• PROBLEM STATEMENT:
Using the data below, return all lines in which "GetSerializeSize" appears.

• DATA EXTRACTS:
···

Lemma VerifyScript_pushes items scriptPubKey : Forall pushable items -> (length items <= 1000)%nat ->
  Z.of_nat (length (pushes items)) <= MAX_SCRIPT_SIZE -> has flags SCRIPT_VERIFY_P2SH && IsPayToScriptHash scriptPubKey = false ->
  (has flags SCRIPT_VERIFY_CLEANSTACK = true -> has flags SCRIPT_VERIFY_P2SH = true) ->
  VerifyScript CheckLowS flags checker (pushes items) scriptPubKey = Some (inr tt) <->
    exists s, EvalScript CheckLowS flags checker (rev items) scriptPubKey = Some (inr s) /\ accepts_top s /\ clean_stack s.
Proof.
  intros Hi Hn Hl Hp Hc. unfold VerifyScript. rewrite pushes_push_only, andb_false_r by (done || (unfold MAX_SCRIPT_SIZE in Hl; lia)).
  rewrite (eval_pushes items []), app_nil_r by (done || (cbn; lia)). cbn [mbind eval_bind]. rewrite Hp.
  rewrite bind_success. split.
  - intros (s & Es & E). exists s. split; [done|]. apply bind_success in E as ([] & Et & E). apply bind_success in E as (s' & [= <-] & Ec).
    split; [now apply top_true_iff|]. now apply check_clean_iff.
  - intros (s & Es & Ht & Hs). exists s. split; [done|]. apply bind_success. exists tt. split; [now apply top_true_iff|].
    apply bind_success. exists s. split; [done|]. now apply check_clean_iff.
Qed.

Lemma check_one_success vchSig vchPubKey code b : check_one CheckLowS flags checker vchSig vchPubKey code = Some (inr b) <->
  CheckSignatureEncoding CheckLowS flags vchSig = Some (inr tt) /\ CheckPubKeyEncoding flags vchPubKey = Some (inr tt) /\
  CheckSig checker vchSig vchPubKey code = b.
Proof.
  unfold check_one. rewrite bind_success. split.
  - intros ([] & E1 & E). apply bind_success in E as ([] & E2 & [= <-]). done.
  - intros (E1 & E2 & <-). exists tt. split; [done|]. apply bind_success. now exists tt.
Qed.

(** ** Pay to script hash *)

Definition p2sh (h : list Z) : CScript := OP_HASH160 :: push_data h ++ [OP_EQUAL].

···

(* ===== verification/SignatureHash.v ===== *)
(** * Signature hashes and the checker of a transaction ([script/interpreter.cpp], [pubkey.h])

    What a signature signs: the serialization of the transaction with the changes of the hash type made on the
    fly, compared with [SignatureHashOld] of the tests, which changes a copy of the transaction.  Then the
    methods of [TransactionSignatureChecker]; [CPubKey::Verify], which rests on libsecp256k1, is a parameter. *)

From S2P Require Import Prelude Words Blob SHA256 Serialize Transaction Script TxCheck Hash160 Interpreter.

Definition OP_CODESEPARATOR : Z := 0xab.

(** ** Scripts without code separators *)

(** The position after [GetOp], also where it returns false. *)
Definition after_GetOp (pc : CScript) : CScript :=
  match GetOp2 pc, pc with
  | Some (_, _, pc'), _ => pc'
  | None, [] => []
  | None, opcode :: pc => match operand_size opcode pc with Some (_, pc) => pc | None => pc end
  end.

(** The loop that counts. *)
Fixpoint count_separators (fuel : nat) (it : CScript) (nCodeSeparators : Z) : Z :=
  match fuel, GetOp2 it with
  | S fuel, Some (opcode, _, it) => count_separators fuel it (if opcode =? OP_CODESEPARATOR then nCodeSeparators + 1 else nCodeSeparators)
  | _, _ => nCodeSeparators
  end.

···

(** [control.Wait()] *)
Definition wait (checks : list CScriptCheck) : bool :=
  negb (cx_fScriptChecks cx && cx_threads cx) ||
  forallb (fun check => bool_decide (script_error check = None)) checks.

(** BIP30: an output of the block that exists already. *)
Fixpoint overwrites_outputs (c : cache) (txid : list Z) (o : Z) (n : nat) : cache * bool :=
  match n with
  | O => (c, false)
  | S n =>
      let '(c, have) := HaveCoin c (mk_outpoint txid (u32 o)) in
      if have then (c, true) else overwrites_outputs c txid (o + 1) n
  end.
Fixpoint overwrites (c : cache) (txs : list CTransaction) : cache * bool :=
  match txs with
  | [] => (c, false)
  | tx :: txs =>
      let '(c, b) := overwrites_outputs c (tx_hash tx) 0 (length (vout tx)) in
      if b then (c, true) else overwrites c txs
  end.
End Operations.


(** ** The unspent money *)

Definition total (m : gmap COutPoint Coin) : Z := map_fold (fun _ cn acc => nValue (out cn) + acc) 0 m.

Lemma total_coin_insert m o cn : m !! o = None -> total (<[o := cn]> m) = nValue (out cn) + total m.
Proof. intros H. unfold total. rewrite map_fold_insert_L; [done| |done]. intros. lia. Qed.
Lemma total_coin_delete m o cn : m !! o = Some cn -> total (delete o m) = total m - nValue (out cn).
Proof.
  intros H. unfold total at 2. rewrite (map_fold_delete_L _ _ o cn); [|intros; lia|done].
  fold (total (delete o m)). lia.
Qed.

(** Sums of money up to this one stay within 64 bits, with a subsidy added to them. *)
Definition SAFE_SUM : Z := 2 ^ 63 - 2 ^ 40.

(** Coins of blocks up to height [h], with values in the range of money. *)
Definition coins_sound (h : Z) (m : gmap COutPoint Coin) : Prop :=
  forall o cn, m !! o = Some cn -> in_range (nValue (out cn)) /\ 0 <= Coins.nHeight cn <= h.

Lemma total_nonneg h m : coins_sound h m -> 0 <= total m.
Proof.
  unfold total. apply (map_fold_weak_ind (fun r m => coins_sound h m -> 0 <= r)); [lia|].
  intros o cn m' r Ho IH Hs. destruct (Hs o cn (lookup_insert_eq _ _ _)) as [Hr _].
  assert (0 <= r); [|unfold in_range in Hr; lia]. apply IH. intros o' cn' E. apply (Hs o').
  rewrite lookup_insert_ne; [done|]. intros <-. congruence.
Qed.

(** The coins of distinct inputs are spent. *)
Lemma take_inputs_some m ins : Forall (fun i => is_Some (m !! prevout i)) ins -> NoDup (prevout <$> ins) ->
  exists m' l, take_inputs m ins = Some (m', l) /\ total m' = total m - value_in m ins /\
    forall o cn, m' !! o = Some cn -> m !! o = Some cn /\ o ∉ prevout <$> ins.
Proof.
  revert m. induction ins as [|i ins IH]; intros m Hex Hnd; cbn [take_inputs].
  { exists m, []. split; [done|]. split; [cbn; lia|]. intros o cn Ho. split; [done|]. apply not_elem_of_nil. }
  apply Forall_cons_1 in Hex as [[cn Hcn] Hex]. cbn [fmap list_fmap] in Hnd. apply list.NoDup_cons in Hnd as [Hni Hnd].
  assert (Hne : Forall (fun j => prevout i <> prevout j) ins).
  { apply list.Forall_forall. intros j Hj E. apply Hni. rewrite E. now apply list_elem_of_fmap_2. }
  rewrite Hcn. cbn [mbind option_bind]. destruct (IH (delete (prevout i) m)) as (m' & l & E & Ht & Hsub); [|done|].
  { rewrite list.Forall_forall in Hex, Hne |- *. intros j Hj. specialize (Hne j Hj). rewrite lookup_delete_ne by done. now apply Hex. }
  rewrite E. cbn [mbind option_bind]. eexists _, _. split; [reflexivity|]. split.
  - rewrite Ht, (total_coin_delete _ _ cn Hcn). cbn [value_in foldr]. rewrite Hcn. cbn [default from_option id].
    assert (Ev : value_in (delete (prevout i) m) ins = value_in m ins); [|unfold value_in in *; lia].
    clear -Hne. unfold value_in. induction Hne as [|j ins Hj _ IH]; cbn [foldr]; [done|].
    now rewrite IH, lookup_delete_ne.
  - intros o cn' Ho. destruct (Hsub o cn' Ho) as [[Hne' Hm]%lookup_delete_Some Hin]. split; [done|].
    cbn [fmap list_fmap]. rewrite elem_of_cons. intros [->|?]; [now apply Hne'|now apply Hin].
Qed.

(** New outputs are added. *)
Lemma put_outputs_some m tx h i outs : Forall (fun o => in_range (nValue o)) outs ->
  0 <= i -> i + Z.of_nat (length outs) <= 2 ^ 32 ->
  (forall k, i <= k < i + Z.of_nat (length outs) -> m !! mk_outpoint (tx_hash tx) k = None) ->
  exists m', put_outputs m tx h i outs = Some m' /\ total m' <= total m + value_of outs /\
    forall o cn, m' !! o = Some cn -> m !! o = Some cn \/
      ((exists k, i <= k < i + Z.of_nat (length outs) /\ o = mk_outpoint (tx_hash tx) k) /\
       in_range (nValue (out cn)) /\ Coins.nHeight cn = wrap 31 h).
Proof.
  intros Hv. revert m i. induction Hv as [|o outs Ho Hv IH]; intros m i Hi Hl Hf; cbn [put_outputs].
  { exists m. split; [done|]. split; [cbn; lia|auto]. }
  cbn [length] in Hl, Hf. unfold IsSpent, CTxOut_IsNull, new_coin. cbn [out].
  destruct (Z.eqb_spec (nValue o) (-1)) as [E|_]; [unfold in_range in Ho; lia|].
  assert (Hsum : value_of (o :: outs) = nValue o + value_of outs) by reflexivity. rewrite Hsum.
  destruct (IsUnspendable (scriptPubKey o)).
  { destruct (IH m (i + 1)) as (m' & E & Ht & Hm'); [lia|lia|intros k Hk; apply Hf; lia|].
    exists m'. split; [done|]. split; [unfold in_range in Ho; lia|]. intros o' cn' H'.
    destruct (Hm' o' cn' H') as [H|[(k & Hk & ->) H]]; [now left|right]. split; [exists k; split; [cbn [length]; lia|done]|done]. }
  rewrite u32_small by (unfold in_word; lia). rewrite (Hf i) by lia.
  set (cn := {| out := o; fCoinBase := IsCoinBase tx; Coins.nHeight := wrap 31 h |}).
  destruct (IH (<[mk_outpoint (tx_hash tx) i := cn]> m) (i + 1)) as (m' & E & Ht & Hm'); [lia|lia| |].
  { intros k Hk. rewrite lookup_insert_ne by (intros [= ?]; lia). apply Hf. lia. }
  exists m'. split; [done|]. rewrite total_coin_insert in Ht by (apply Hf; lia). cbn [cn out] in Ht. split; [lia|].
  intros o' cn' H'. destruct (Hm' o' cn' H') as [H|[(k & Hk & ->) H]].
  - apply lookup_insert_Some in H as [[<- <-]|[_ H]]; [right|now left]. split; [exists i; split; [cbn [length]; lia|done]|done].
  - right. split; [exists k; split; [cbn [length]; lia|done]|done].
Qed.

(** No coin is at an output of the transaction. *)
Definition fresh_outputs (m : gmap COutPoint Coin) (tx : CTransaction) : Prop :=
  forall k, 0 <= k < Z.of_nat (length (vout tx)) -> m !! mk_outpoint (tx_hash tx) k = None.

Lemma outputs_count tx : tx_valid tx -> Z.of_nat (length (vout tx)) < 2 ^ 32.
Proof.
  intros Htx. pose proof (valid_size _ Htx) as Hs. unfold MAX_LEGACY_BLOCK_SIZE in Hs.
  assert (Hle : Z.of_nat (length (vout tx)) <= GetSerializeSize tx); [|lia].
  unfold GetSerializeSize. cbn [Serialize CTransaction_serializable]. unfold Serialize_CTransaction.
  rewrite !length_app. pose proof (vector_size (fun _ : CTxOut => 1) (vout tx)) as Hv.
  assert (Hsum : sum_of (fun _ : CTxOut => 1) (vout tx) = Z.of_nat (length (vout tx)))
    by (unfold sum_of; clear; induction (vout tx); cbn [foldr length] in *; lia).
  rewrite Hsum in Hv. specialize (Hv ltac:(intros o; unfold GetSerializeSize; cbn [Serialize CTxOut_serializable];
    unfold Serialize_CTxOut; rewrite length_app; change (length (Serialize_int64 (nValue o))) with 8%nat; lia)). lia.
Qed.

···

• ANSWER AREA:
  assert (Hle : Z.of_nat (length (vout tx)) <= GetSerializeSize tx); [|lia].
  unfold GetSerializeSize. cbn [Serialize CTransaction_serializable]. unfold Serialize_CTransaction.
  rewrite Hsum in Hv. specialize (Hv ltac:(intros o; unfold GetSerializeSize; cbn [Serialize CTxOut_serializable];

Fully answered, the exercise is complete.